What I learned from the NHL Trade Deadline

Photo credit:© Charles LeClaire-USA TODAY Sports
Liam Horrobin
4 months ago
The NHL trade deadline passed on Friday, and now the teams head into their final 20 games of the season with their rosters set. It was a fantastic day for some fanbases, but seeing their favourite players leave disappointed others. 
Every year, the deadline is a big tease. We expect all these huge trades with every big name in the NHL moving to a new team; however, it rarely happens.
Here are a few things I learned from the deadline season.
Don’t trade top prospects.
The lead-up to the trade deadline is mayhem. Everybody has mock trades as they dream of star players joining their hockey teams for what is hopefully a long playoff run. The team’s best prospects are always involved in those mock trades, no matter what.
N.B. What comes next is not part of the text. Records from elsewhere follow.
(* ===== verification/SyncService.v ===== *)
(** The P2P sync services (pkg/sync/sync_service.go): a service per kind of item (headers, data) over the
    store adapter of StoreAdapter.v. It initialises the P2P store from a peer or with the first block the
    node produces, starts the go-header syncer, broadcasts items, and records where items were put on the
    DA layer.

    The exchange, the syncer and the topic of go-header are the class [P2PNet]; the errors with which the
    topic's validation refuses a message are [ValidationIgnored] and [ValidationFailed]. The retries of a
    full cache and the waits for a height are arguments, as in StoreAdapter.v. *)

From S2P Require Import Prelude Sha256 Interfaces Types Validation Store StoreAdapter.

Import Adapter.

Class P2PNet (W H : Type) := {
  exchange_GetByHeight : W -> Z -> W * res (option H);
  syncer_Start : W -> W * res unit;
  sub_Broadcast : W -> H -> W * res unit;
}.

Module SyncService.

Definition ValidationIgnored : err := ESentinel "validation ignored".
Definition ValidationFailed : err := ESentinel "validation failed".

Section service.
Context {W D H : Type} `{NET : P2PNet W H} `{EN : Entity H} `{SG : StoreGetter D H}.

(** [InitialHeight] is the genesis'. *)
Record SyncService := { ss_store : StoreAdapter D H; InitialHeight : Z; storeInitialized : bool; started : bool }.
Definition set_adapter (a : StoreAdapter D H) (s : SyncService) : SyncService :=
  {| ss_store := a; InitialHeight := InitialHeight s; storeInitialized := storeInitialized s; started := started s |}.
Definition set_initialized (b : bool) (s : SyncService) : SyncService :=
  {| ss_store := ss_store s; InitialHeight := InitialHeight s; storeInitialized := b; started := started s |}.
#[local] Instance genesis_eq_dec : EqDecision Genesis. Proof. solve_decision. Defined.
#[local] Instance genesis_countable : Countable Genesis.
Proof.
  refine (inj_countable' (fun g => (g_ChainID g, g_StartTime g, g_InitialHeight g, g_ProposerAddress g, g_DAStartHeight g, g_DAEpochForcedInclusion g))
    (fun '(a, b, c, d, e, f) => {| g_ChainID := a; g_StartTime := b; g_InitialHeight := c; g_ProposerAddress := d; g_DAStartHeight := e;
       g_DAEpochForcedInclusion := f |}) _). by intros [].
Defined.
#[local] Instance nodeKeyJSON_eq_dec : EqDecision nodeKeyJSON. Proof. solve_decision. Defined.
#[local] Instance nodeKeyJSON_countable : Countable nodeKeyJSON.
Proof.
  refine (inj_countable' (fun k => (nk_PrivKeyBytes k, nk_PubKeyBytes k)) (fun '(a, b) => {| nk_PrivKeyBytes := a; nk_PubKeyBytes := b |}) _).
  by intros [].
Defined.

Definition code {A} `{Countable A} (a : A) : res bytes := Ok (RefCodec.pos_bytes (encode a)).
Definition uncode {A} `{Countable A} (b : bytes) : res A :=
  match RefCodec.bytes_pos b ≫= decode with Some a => Ok a | None => Err (EMsg "invalid character") end.
Lemma uncode_code {A} `{Countable A} (a : A) b : code a = Ok b -> uncode b = Ok a.
Proof. intros [= <-]. unfold uncode. rewrite RefCodec.bytes_pos_bytes. cbn. by rewrite decode_encode. Qed.

#[local] Instance w_setup_json : SetupJSON := {|
  genesis_Marshal := code; genesis_Unmarshal := uncode; nodeKey_Marshal := code; nodeKey_Unmarshal := uncode;
  yaml_Marshal c := Ok (string_bytes (c_RootDir c)) |}.
#[local] Instance w_setup_laws : SetupJSONLaws.
Proof. split; intros; by apply uncode_code. Qed.
Definition failover_Run (o : mode_outcomes) : list event * res unit :=
  let up := [Up Rpc] ++ (if is_ok (mo_header o) then [Up HeaderSync] else []) ++ (if is_ok (mo_data o) then [Up DataSync] else []) in
  match first_err (mo_headerFirst o) (to_err "header sync service" (mo_header o)) (to_err "data sync service" (mo_data o)) with
  | Some e => (up ++ rpc_given_up o, Err e)
  | None =>
      let stop := [Down DataSync; Down HeaderSync] in
      match mo_catchup o with
      | Some (Err e) => (up ++ [Up Catchup; Down Catchup] ++ rpc_given_up o ++ stop, to_res (stop_services o (Some e)))
      | catchup =>
          let '(es, err) := run_components o in
          (up ++ when catchup [Up Catchup; Down Catchup] ++ es ++ stop, to_res (stop_services o err))
      end
  end.

(** ** The run of a light node *)

Record light_outcomes := {
  lo_p2pStart : res unit; lo_syncStart : res unit; lo_syncStop : res unit; lo_rpcShutdown : res unit; lo_p2pClose : res unit;
  lo_storeClose : res unit }.
(** When all is stopped the context is cancelled, and the run returns its error and not those of the stops. *)
Definition LightNode_Run (o : light_outcomes) : list event * res unit :=
  match lo_p2pStart o with
  | Err e => ([Up Rpc], Err (EWrap "error while starting P2P client" e))
  | Ok _ =>
      match lo_syncStart o with
      | Err e => ([Up Rpc; Up P2P], Err (EWrap "error while starting header sync service" e))
      | Ok _ => ([Up Rpc; Up P2P; Up HeaderSync; Down HeaderSync; Down Rpc; Down P2P; Down Store], Err context_Canceled)
      end
  end.

(** ** What the runs promise *)

(** A node has exactly one of four roles, and a validated configuration of an aggregator always has one; raft
    without an aggregator is refused here and not by the validation. *)
Lemma role_validated c : nd_Aggregator (c_Node c) = true -> is_ok (role c) = true.
Proof. intros Ha. unfold role. rewrite Ha. by destruct (rf_Enable _). Qed.

Lemma instrumentation_cases c : In (instrumentation_servers c) [[]; [Prometheus]; [Pprof]; [Prometheus; Pprof]].
Proof.
  destruct c as [c|]; [|by left]. unfold instrumentation_servers. destruct (IsPrometheusEnabled c), (IsPprofEnabled c); simpl; tauto.
Qed.

Lemma run_events_left c raft : left_running [Store] (run_events (instrumentation_servers c) raft ++ [Down Store; Down P2P]) = [].
Proof. destruct (instrumentation_cases c) as [<-|[<-|[<-|[<-|[]]]]]; destruct raft; reflexivity. Qed.
Lemma run_events_store c raft : Down Store ∉ run_events (instrumentation_servers c) raft.
Proof. destruct (instrumentation_cases c) as [<-|[<-|[<-|[<-|[]]]]]; destruct raft; apply (bool_decide_eq_true _); reflexivity. Qed.

Lemma shutdown_servers_ok i l o errs : (forall p, fr_shutdown o p = Ok tt) -> shutdown_servers i l o errs = errs.
Proof. intros Hs. revert i. induction l as [|p l IH]; intros i; [done|]. cbn. by rewrite Hs, IH. Qed.

Lemma run_result_spec election errs (P Q R : Prop) : (P -> Q -> R -> errs = None) ->
  exists e, run_result election errs = Err e /\
    match election with
    | Err ee => (errors_is ee context_Canceled = false -> e = ee)
    | Ok _ => (P -> Q -> R -> e = context_Canceled)
    end.
Proof.
  intros Herr. unfold run_result. destruct election as [[]|ee].
  - destruct errs as [e|]; [|by exists context_Canceled]. exists e. split; [done|]. intros p q r. by specialize (Herr p q r).
  - destruct (errors_is ee context_Canceled); [|by exists ee]. destruct errs as [e|]; by eexists.
Qed.
Lemma header_served (sh : SignedHeader K) : header_valid (sh_Header sh) -> signer_ok (sh_Signer sh) ->
  exists p sh', SignedHeader_ToProto sh = Ok p /\ SignedHeader_FromProto (Some p) = Ok sh' /\ same_header sh sh'.
Proof.
  intros Hh Hs. destruct (header_proto_roundtrip _ Hh) as [Hrt _].
  destruct (signer_proto_roundtrip _ Hs) as (p & s' & Hto & Hfrom & Hsame). unfold SignedHeader_ToProto. rewrite Hto.
  cbn [res_bind]. eexists _, {| sh_Header := _; sh_Signature := _; sh_Signer := s' |}. split; [done|]. split.
  - unfold SignedHeader_FromProto. cbn [psh_Header psh_Signature psh_Signer]. rewrite Hrt. cbn [res_bind]. by rewrite Hfrom.
  - done.
Qed.

(** A block of the store is served as it is stored: by its height, as the latest block, and under every hash
    the store knows it by; the client decodes the same header, signer and data, and reads the DA heights
    that were recorded for the block, or zero. *)
Theorem GetBlock_serves (s : D) (header : SignedHeader K) (d : Data) (h : Z)
  (Hb : GetBlockData s h = Ok (header, d)) (Hh : hd_Height (sh_Header header) = h) (Hpos : 0 < h)
  (Hv : header_valid (sh_Header header)) (Hk : signer_ok (sh_Signer header)) (Hd : data_valid d) :
  exists resp header', GetBlock (K := K) s (ByHeight h) = Answer resp /\
    (Height s = Ok h -> GetBlock (K := K) s (ByHeight 0) = Answer resp) /\
    (forall hash, GetBlockByHash s hash = Ok (header, d) -> GetBlock (K := K) s (ByHash hash) = Answer resp) /\
    SignedHeader_FromProto (Some (gb_Header resp)) = Ok header' /\ same_header header header' /\
    Data_FromProto (Some (gb_Data resp)) = Ok d /\
    gb_HeaderDaHeight resp = da_height s (GetHeightToDAHeightHeaderKey h) /\
    gb_DataDaHeight resp = da_height s (GetHeightToDAHeightDataKey h).
Proof.
  destruct (header_served header Hv Hk) as (p & header' & Ep & Ef & Hsame).
  destruct (data_proto_roundtrip d Hd) as [Hrt _]. assert (Hz : (h =? 0) = false) by (apply Z.eqb_neq; lia).
  eexists {| gb_Header := p; gb_Data := Data_ToProto d; gb_HeaderDaHeight := _; gb_DataDaHeight := _ |}, header'.
  assert (Hr : retrieved s (Ok (header, d)) = Answer {| gb_Header := p; gb_Data := Data_ToProto d;
    gb_HeaderDaHeight := da_height s (GetHeightToDAHeightHeaderKey h); gb_DataDaHeight := da_height s (GetHeightToDAHeightDataKey h) |}).
  { unfold retrieved, block_response. rewrite Ep, Hh. by rewrite (proj2 (Z.ltb_lt 0 h) Hpos). }
  split_and!; [| | |done..].
  - unfold GetBlock. rewrite Hz, Hb. exact Hr.
  - intros Hl. unfold GetBlock. cbn [Z.eqb]. rewrite Hl, Hz, Hb. exact Hr.
  - intros hash Eh. unfold GetBlock. rewrite Eh. exact Hr.
Qed.

(** The state that is served lacks the hash of the last header. *)
Theorem GetState_loses_hash (s : D) (st : State) : GetState s = Ok st ->
  exists p, GetState_rpc s = Answer p /\
    State_FromProto (Some p) = Ok {| st_Version := st_Version st; st_ChainID := st_ChainID st; st_InitialHeight := st_InitialHeight st;
      LastBlockHeight := LastBlockHeight st; LastBlockTime := LastBlockTime st; st_LastHeaderHash := []; st_DAHeight := st_DAHeight st;
      st_AppHash := st_AppHash st |}.
Proof.
  intros E. unfold GetState_rpc. rewrite E. eexists. split; [done|]. pose proof (state_proto_roundtrip st) as Hst.
  apply (f_equal (fun r => match r with Ok x => (st_Version x, LastBlockTime x) | Err _ => (st_Version st, 0) end)) in Hst.
  cbn in Hst |- *. by injection Hst as -> ->.
Qed.

End serves.

(** A node is ready exactly when its P2P client listens (and, unless it is an aggregator, has peers), it has a
    block, an aggregator's last block is recent, and the node is not too far behind the best known height,
    which must be known. *)
Theorem ready_exact (pm : option P2PRPC) (n : NodeConfig) (state : res State) (bestKnown : option Z) (now : Z) :
  (forall b, bestKnown = Some b -> is_u64 b) -> (forall st, state = Ok st -> is_u64 (LastBlockHeight st)) ->
  ready pm n state bestKnown now = HttpOK "READY" <->
    (forall m, pm = Some m -> (exists id listen, pm_NetworkInfo m = Ok (id, listen) /\ listen <> []) /\
       (nd_Aggregator n = false -> exists peers, pm_Peers m = Ok peers /\ peers <> [])) /\
    exists st best, state = Ok st /\ bestKnown = Some best /\ LastBlockHeight st <> 0 /\ best <> 0 /\
      (nd_Aggregator n = true -> time_Since now (LastBlockTime st) <= maxAllowedDelay n) /\
      (best <= LastBlockHeight st \/ best - LastBlockHeight st <= nd_ReadinessMaxBlocksBehind n).
Proof.
  intros Hub Hul. unfold ready.
  assert (Hp : p2p_check pm (nd_Aggregator n) = None <->
    (forall m, pm = Some m -> (exists id listen, pm_NetworkInfo m = Ok (id, listen) /\ listen <> []) /\
       (nd_Aggregator n = false -> exists peers, pm_Peers m = Ok peers /\ peers <> []))).
  { destruct pm as [m|]; [|done]. cbn. split.
    - intros E m' [= <-]. destruct (pm_NetworkInfo m) as [[id listen]|]; [|done]. case_bool_decide as Hl; [done|].
      split; [by eauto|]. intros Ha. rewrite Ha in E. destruct (pm_Peers m) as [peers|]; [|done]. case_bool_decide; [done|eauto].
    - intros Hm. destruct (Hm m eq_refl) as [(id & listen & -> & Hl) Hpeers]. rewrite bool_decide_false by done.
      destruct (nd_Aggregator n); [done|]. destruct (Hpeers eq_refl) as (peers & -> & Hne). by rewrite bool_decide_false. }
  rewrite <- Hp. destruct (p2p_check pm (nd_Aggregator n)) as [why|].
  { split; [done|]. by intros [? _]. }
  destruct state as [st|e]; [|split; [done|by intros (_ & ? & ? & ? & _)]].
  specialize (Hul st eq_refl). destruct (Z.eqb_spec (LastBlockHeight st) 0) as [Hz|Hz].
  { split; [done|]. by intros (_ & st' & ? & [= <-] & _ & ? & _). }
  destruct (Z.ltb_spec (maxAllowedDelay n) (time_Since now (LastBlockTime st))) as [Hd|Hd]; destruct (nd_Aggregator n) eqn:Ha; cbn [andb].
  { split; [done|]. intros (_ & st' & ? & [= <-] & _ & _ & _ & Ht & _). specialize (Ht eq_refl). lia. }
  all: destruct bestKnown as [best|]; [|split; [done|by intros (_ & ? & ? & _ & ? & _)]]; specialize (Hub best eq_refl);
    destruct (Z.eqb_spec best 0); [split; [done|by intros (_ & ? & ? & _ & [= <-] & _ & ? & _)]|];
    destruct (Z.leb_spec best (LastBlockHeight st));
    [split; [intros _; split; [done|]; exists st, best; split_and!; (done || lia || (by left))|done]|];
    rewrite u64_sub_small by (done || lia); destruct (Z.ltb_spec (nd_ReadinessMaxBlocksBehind n) (best - LastBlockHeight st));
    [split; [done|]; intros (_ & st' & ? & [= <-] & [= <-] & _ & _ & _ & ?); lia|];
    (split; [intros _; split; [done|]; exists st, best; split_and!; (done || lia)|done]).
Qed.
For Oilers fans, Xavier Bourgault, Raphael Lavoie, and Philip Broberg have been sent to every team in the league via a mock trade. I am here to tell you that top prospects rarely get traded during trade deadline season. 
At this deadline, Jake Guentzel was traded to Carolina. The best prospect the Hurricanes traded was Cruz Lucius, who was #6 on their prospect list and managed to keep their first-round pick. The Vegas Golden Knights acquired Noah Hanifin and Tomas Hertl without moving on from Brendan Brisson. 
Michael Kesselring might’ve been the best prospect traded at the last deadline when he went to Arizona from Edmonton. That deadline saw Timo Meier, Mattias Ekholm and Ryan O’Reilly get moved. Of course, Shakir Mukhamadullin was moved to San Jose in the Meier trade, but the Devils had prospect depth in that position with Luke Hughes and Simon Nemec.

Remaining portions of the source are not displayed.